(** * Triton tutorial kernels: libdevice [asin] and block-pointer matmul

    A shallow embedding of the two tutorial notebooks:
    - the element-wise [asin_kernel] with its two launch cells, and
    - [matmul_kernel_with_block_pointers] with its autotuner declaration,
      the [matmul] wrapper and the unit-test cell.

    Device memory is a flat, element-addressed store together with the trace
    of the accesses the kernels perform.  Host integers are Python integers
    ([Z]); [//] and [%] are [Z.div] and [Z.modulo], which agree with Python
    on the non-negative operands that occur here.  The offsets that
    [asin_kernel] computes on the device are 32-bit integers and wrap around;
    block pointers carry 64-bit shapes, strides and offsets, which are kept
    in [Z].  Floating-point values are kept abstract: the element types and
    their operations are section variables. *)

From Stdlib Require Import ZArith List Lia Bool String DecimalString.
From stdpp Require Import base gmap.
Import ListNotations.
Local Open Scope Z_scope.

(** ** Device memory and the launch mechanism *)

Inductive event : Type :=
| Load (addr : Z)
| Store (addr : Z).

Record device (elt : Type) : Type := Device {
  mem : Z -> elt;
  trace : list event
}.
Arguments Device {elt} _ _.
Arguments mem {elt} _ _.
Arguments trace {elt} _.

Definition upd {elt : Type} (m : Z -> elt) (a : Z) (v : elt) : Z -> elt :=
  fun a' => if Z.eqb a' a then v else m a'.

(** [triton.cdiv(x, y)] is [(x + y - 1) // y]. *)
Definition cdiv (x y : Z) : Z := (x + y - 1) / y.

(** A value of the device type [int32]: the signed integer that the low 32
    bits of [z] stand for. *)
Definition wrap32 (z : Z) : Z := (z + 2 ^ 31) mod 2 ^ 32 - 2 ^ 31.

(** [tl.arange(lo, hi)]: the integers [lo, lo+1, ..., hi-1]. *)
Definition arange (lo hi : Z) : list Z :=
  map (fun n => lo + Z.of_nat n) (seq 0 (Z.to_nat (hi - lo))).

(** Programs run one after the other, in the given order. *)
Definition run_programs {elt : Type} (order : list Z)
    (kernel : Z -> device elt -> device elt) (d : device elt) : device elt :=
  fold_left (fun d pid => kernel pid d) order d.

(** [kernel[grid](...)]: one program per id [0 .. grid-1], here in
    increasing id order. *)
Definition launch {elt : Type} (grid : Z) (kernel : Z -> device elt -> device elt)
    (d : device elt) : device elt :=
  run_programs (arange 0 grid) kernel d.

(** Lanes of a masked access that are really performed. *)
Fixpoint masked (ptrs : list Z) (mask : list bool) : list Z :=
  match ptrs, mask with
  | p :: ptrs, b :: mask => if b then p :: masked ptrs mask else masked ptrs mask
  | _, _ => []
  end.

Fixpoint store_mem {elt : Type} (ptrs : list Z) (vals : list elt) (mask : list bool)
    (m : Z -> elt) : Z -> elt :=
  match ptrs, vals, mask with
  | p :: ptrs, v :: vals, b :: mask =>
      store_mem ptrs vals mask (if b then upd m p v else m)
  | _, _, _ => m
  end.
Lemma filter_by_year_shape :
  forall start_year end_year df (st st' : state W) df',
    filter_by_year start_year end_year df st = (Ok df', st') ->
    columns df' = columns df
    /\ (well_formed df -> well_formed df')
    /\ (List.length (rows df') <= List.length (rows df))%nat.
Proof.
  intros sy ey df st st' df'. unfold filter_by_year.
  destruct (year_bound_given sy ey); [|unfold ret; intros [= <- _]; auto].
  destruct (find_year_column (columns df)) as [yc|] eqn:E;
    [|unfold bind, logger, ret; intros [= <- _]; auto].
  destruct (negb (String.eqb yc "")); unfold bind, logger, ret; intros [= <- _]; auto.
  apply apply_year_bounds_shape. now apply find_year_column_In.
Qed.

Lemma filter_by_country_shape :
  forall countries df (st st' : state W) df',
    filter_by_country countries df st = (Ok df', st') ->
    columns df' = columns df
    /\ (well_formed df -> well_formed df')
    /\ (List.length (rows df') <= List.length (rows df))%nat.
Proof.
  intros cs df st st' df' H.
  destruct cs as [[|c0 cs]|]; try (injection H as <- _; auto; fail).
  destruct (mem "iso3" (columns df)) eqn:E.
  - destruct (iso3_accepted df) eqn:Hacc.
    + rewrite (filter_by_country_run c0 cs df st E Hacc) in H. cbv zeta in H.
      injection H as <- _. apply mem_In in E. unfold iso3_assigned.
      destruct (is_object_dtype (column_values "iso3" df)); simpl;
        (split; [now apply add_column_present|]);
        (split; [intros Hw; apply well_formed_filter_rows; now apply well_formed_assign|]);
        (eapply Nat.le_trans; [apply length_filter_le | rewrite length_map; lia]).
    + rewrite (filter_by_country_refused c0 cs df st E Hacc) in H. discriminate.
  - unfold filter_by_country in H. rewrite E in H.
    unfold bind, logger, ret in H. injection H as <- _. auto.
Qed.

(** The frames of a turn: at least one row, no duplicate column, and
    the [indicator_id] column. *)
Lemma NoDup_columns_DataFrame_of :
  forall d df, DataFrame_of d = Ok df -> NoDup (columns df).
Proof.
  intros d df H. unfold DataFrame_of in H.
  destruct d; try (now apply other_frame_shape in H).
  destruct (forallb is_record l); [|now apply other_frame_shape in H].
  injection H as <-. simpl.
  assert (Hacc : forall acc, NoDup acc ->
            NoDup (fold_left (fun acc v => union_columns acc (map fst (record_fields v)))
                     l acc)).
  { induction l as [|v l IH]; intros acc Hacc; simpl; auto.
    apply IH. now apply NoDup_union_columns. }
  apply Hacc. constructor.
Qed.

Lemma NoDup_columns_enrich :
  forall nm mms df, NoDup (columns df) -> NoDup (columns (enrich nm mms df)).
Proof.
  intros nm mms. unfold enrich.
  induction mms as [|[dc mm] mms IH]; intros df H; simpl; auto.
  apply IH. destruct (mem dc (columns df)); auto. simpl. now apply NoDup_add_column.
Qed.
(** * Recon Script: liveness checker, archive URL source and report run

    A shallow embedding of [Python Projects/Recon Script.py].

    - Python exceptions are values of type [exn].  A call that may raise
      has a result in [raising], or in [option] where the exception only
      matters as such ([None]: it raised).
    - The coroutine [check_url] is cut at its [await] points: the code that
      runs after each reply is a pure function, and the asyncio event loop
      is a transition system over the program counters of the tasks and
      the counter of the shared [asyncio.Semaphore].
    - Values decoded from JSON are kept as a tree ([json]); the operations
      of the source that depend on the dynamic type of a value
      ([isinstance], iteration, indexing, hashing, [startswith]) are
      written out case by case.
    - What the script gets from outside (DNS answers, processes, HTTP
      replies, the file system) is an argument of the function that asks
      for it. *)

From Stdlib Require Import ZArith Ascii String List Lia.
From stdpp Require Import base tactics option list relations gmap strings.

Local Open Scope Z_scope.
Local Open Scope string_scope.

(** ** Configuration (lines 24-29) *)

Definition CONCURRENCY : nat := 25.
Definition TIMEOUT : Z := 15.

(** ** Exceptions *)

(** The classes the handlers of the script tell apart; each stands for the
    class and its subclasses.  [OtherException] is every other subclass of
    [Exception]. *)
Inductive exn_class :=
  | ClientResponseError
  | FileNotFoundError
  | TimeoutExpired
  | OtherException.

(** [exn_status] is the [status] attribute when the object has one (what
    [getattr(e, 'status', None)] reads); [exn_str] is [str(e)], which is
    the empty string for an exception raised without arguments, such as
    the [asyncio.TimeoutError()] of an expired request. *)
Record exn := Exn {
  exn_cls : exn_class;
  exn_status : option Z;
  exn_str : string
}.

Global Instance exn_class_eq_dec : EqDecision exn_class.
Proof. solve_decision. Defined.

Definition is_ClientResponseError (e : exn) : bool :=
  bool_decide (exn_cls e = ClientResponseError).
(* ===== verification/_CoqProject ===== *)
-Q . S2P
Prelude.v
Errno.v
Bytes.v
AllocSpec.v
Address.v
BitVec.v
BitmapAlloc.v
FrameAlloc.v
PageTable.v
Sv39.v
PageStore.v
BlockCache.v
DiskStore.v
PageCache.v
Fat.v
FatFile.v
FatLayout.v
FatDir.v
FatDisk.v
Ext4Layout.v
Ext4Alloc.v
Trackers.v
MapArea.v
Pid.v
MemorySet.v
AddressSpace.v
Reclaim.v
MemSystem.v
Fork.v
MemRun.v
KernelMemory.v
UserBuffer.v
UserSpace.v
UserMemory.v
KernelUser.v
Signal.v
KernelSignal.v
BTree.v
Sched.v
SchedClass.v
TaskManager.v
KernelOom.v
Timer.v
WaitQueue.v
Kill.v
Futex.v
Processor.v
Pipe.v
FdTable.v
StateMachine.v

--

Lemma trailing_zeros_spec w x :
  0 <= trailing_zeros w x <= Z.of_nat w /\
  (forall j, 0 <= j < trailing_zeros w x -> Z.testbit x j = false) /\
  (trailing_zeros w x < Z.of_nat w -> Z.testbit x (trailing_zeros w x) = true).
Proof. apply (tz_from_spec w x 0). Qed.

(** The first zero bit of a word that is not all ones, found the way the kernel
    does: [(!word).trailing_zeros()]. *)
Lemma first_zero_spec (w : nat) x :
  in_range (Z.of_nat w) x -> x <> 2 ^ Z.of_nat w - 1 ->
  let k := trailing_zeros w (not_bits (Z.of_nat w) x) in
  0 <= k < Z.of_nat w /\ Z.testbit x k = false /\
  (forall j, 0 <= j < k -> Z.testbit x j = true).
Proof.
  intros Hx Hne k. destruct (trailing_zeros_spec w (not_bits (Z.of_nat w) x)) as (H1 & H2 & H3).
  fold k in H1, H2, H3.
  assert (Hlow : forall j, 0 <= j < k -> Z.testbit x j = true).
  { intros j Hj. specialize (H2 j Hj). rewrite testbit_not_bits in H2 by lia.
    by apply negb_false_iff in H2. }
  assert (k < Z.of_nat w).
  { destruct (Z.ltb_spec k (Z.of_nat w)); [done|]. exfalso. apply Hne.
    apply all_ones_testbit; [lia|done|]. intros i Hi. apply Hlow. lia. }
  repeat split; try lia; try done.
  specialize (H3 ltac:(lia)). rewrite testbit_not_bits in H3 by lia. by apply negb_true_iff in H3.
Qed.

==

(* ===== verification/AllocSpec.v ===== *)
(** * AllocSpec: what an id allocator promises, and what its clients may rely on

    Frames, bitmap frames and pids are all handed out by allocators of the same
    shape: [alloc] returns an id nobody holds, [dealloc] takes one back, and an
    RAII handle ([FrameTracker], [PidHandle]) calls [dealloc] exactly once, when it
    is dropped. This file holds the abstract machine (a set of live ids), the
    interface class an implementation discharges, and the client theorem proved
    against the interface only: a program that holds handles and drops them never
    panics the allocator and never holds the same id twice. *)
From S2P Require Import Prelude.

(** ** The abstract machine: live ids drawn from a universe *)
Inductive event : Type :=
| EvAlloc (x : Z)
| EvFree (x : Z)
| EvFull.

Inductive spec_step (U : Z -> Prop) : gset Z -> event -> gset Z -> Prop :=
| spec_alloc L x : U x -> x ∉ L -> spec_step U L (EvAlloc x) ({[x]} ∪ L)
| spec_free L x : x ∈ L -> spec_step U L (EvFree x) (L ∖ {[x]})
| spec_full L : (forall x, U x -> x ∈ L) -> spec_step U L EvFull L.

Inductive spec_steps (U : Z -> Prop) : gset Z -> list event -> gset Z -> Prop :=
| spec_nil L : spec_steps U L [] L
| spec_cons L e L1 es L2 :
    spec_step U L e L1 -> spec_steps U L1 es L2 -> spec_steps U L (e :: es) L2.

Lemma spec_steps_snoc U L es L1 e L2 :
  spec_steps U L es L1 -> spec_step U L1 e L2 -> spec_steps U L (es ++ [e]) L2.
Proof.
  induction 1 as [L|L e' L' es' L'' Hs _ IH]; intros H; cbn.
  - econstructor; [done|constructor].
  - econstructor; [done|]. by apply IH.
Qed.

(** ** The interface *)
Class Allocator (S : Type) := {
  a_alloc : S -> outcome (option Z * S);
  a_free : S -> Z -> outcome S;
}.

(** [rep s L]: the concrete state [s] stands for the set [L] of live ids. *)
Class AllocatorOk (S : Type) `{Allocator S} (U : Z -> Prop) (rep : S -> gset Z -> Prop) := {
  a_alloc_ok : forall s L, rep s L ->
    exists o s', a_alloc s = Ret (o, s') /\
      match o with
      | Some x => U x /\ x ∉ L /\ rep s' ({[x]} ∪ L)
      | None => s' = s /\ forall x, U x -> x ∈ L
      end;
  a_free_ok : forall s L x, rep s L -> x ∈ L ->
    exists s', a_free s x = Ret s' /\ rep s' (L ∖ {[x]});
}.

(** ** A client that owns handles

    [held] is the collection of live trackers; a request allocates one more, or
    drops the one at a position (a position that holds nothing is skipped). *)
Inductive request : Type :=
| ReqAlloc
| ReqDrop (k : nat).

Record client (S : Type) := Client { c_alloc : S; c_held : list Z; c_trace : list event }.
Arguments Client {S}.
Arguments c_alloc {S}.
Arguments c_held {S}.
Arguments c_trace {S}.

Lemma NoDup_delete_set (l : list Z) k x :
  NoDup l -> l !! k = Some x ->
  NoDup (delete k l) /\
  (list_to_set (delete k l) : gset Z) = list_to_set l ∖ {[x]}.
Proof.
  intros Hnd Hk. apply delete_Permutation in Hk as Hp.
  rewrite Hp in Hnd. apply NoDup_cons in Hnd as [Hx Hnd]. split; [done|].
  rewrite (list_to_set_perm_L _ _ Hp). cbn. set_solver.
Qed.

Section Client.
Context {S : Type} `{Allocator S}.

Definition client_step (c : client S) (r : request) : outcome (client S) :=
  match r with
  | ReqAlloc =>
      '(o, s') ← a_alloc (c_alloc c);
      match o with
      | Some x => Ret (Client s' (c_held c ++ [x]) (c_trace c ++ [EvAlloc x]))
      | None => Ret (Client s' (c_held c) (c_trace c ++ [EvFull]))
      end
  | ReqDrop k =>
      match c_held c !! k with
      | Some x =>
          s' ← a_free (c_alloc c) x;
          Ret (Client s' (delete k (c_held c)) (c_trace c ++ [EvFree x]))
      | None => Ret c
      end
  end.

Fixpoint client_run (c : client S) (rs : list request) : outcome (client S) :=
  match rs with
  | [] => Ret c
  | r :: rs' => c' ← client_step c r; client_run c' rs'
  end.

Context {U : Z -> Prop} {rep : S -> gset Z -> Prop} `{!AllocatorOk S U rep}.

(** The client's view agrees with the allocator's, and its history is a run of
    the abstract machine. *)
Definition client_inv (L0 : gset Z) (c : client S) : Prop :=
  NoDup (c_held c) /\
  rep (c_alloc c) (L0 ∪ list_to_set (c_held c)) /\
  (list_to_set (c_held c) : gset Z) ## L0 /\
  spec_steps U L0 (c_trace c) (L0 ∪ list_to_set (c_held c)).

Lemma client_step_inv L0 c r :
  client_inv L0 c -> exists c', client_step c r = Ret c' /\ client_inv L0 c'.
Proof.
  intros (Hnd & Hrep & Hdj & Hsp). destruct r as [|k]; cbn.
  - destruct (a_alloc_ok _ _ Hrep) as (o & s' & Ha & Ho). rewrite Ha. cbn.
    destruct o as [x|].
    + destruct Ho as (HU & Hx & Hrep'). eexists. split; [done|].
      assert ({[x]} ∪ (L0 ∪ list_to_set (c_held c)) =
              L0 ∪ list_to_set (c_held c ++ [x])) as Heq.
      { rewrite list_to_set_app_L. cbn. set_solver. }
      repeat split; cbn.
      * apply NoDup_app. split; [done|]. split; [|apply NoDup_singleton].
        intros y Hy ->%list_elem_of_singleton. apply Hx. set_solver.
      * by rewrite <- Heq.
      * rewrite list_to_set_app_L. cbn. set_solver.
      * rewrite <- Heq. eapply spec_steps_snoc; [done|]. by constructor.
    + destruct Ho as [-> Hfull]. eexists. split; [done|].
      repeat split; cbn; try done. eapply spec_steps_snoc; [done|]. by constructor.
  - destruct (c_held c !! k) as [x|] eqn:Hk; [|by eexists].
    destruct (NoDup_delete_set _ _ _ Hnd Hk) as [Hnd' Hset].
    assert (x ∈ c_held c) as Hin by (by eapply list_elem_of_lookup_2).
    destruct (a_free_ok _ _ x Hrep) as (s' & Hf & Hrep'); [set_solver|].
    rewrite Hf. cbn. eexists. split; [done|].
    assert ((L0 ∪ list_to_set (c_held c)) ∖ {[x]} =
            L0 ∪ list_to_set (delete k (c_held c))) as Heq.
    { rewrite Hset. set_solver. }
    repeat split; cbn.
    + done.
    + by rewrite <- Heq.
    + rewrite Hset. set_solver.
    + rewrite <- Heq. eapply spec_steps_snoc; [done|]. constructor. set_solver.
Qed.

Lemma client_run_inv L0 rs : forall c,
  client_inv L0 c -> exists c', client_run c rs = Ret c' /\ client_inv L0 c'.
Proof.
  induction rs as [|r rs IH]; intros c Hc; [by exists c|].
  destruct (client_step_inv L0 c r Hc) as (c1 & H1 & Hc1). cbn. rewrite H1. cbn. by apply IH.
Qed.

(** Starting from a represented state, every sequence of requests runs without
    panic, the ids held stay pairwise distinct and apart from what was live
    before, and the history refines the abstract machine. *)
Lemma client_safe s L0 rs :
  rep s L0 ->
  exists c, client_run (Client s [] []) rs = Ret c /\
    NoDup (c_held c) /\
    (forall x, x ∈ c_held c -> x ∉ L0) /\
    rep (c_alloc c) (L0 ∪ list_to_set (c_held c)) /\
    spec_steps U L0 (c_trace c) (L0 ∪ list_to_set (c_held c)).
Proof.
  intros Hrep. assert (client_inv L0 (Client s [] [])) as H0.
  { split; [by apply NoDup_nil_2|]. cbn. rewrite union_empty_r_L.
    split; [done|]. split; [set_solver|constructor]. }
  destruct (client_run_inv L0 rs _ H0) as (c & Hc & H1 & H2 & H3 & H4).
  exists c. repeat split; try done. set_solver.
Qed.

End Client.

#### [Work task]
Using the data above, repeat exactly the lines that begin at the line with "(** * Triton" and end at the line with "of the accesses", both ends included.

#### [Task output]
(** * Triton tutorial kernels: libdevice [asin] and block-pointer matmul

    A shallow embedding of the two tutorial notebooks:
    - the element-wise [asin_kernel] with its two launch cells, and
    - [matmul_kernel_with_block_pointers] with its autotuner declaration,
      the [matmul] wrapper and the unit-test cell.

    Device memory is a flat, element-addressed store together with the trace
    of the accesses the kernels perform.  Host integers are Python integers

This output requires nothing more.